The majority’s contrary conclusion rests on three mistakes. First, the majority misstates the record when it asserts that the trial court evaluated Asberry’s mental condition in determining his competence to waive counsel or addressed the voluntariness of his waiver. There is no evidence that the trial court was even aware of Asberry’s history of mental illness or current efforts to receive mental health treatment. Cf. United States v. Christensen, 18 F.3d 822, 826 (9th Cir.1994).
Second, the majority maintains that As-berry’s decision to forego representation was the result of a “deliberate thought process,” maj. op. at 676, and so voluntary. But conscious deliberation is not synonymous with uncoerced decision-making, and there is clear Supreme Court law that both competency and voluntariness are necessary. When an individual’s ability to evaluate without delusions the representation he has been receiving is impaired by his mental illness, his ensuing “deliberate thought process” concerning whether to proceed with new counsel on a delayed schedule does not substitute for a non-delusional evaluation — one unimpaired by psychotic mental processes — of the overall situation.

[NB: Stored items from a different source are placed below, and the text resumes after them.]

(** * Native Image build reports of setup-graalvm: report and comparison engine

    A shallow embedding of [src/features/reports.ts] and properties of it.

    - Module [JS]: the pieces of the JavaScript runtime the reports use.
      A Number is an IEEE-754 binary64 value, modelled with the Standard
      Library's [spec_float] at precision 53 and maximal exponent 1024, so
      that ratios and their comparisons are the rounded ones; [toFixed] and
      the conversion of a Number to text follow ECMA-262.
    - Module [Reports]: the functions of [reports.ts], in source order, the
      set-up of the build last.  A template literal is the list of its
      lines joined by newlines, each line the concatenation of its
      fragments; what the action does to the outside world is a trace of
      events, what the set-up does to the environment and the options file
      a change of a world.
    - Sample snapshots, sample runs and the vocabulary of the statements.
    - Properties: facts about decimal output and binary64 arithmetic, then
      one section per property of the report engine; further properties of
      the compare columns, the tables, the chart comparison, the runs of
      [generateReports] and the set-up follow. *)

From Stdlib Require Import ZArith Lia Bool List Ascii String.
From Stdlib Require Import Floats.SpecFloat.
From Stdlib Require Import Numbers.DecimalString.
Import ListNotations.

Open Scope string_scope.
Open Scope Z_scope.

(** ** The JavaScript runtime pieces the reports rely on *)

Module JS.

(** A Number is a binary64 float. *)
Definition number : Type := spec_float.

Definition prec : Z := 53.
Definition emax : Z := 1024.

Definition NaN : number := S754_nan.
Definition Infinity : number := S754_infinity false.
(** X26: when [get_consumer_set] returns, the set has one consumer for
    every queue it was given (or, given none, for every configured queue);
    the consumer of a queue keeps the queue's options, except that
    [binding_key] is taken out and [routing_key] is set to what
    [binding_key] was, [None] if there was none, whatever [routing_key] the
    options had. *)
Theorem consumer_set_routes_by_binding_key
    (c c' : AmqpQueues.conf)
    (queues : option (gmap string (gmap string pyval)))
    (consumers : list AmqpQueues.consumer) :
  AmqpQueues.get_consumer_set c queues = (Ok consumers, c') ->
  let gone_through :=
    match queues with
    | Some given =>
        if bool_decide (dom given = ∅) then (AmqpQueues.get_queues c).1
        else given
    | None => (AmqpQueues.get_queues c).1
    end in
  length consumers = size gone_through /\
  forall q o, gone_through !! q = Some o ->
    exists cons,
      cons ∈ consumers /\ AmqpQueues.queue cons = q /\
      AmqpQueues.consumer_options cons !! "routing_key" =
        Some (AmqpQueues.get o "binding_key") /\
      AmqpQueues.consumer_options cons !! "binding_key" = None /\
      forall k, k <> "routing_key" -> k <> "binding_key" ->
        AmqpQueues.consumer_options cons !! k = o !! k.
Proof.
  intros Hset gone_through.
  assert (Hmade : AmqpQueues.make_consumers (map_to_list gone_through)
                  = Ok consumers).
  { revert Hset. unfold AmqpQueues.get_consumer_set, gone_through.
    destruct queues as [given|]; [case_bool_decide|]; simpl;
      by intros [= -> _]. }
  pose proof (make_consumers_ok _ _ Hmade) as Hall. split.
  - rewrite <- (Forall2_length _ _ _ Hall). apply length_map_to_list.
  - intros q o Hq. apply elem_of_map_to_list in Hq.
    apply list_elem_of_lookup in Hq as [i Hi].
    destruct (Forall2_lookup_l _ _ _ _ _ Hall Hi)
      as (cons & Hcons & Hq' & Hopts).
    exists cons. split; [by eapply list_elem_of_lookup_2|].
    split; [exact Hq'|]. simpl in Hopts. rewrite Hopts.
    split; [by rewrite lookup_insert_eq|].
    split; [by rewrite lookup_insert_ne, lookup_delete_eq|].
    intros k Hk1 Hk2. by rewrite lookup_insert_ne, lookup_delete_ne.
Qed.
(** The list a comprehension builds when every element evaluates. *)
Fixpoint mapM {A B : Type} (f : A -> result B) (l : list A)
    : result (list B) :=
  match l with
  | [] => Ok []
  | x :: l' =>
      match f x with
      | Raise e => Raise e
      | Ok y => match mapM f l' with
                | Raise e => Raise e
                | Ok ys => Ok (y :: ys)
                end
      end
  end.
End PyList.

(** ** Regular expressions: the fragment of [re] the program uses

    A pattern is a sequence of items over single characters and character
    classes; matching is by backtracking in Python's order (a greedy
    quantifier tries the longest repetition first, a lazy one the shortest),
    so the groups captured are the ones [re] reports. *)

Module PyRe.

Inductive item :=
| Lit (c : ascii)                  (* one literal character *)
| Opt (cls : ascii -> bool)        (* [cls]?   greedy *)
| Star (cls : ascii -> bool)       (* [cls]*   greedy *)
| LazyStar (cls : ascii -> bool)   (* [cls]*?  lazy *)
| GroupOpen                        (* (  *)
| GroupClose.                      (* )  *)

Definition pattern := list item.

Fixpoint lits (s : string) : pattern :=
  match s with
  | EmptyString => []
  | String c s' => Lit c :: lits s'
  end.

(** The groups closed so far, and the text of the group being read. *)
Record captures := {
  groups : list string;
  current : option string
}.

Third, the majority maintains that without expert evidence regarding how his psychosis affected his decision, Asberry could not state a prima facie case that his waiver of counsel was involuntary. But the pleadings do lay out the connection between the failure to provide requested mental health treatment and Asberry’s decision-making process: he reported having paranoid thoughts, and, at the hearing, premised his distrust of his lawyer, and consequent decision to proceed pro se, on non-existent events. It does not take an expert to connect those dots for purposes of determining whether a prima facie case has been established, nor is there any Supreme Court case law stating special expert evidence requirements for mental health allegations.
Because the Supreme Court has clearly held that a defendant’s waiver of counsel must be voluntary, see Godinez, 509 U.S. at 400-02, 113 S.Ct. 2680; Faretta, 422 U.S. 806, 95 S.Ct. 2525, and the state appellate court unreasonably applied this precedent in light of the record before it, we should remand for the district court to decide the merits of the question whether Asberry in fact did not exercise a voluntary waiver when he decided to proceed without counsel, after appropriate eviden-tiary development. See Panetti v. Quarterman, 551 U.S. 930, 953, 127 S.Ct. 2842, 168 L.Ed.2d 662 (2007); Greenway v. Schriro, 653 F.3d 790, 805-06 (9th Cir.2011); Frantz v. Hazey, 533 F.3d 724, 733-35, 745 (9th Cir.2008) (en banc).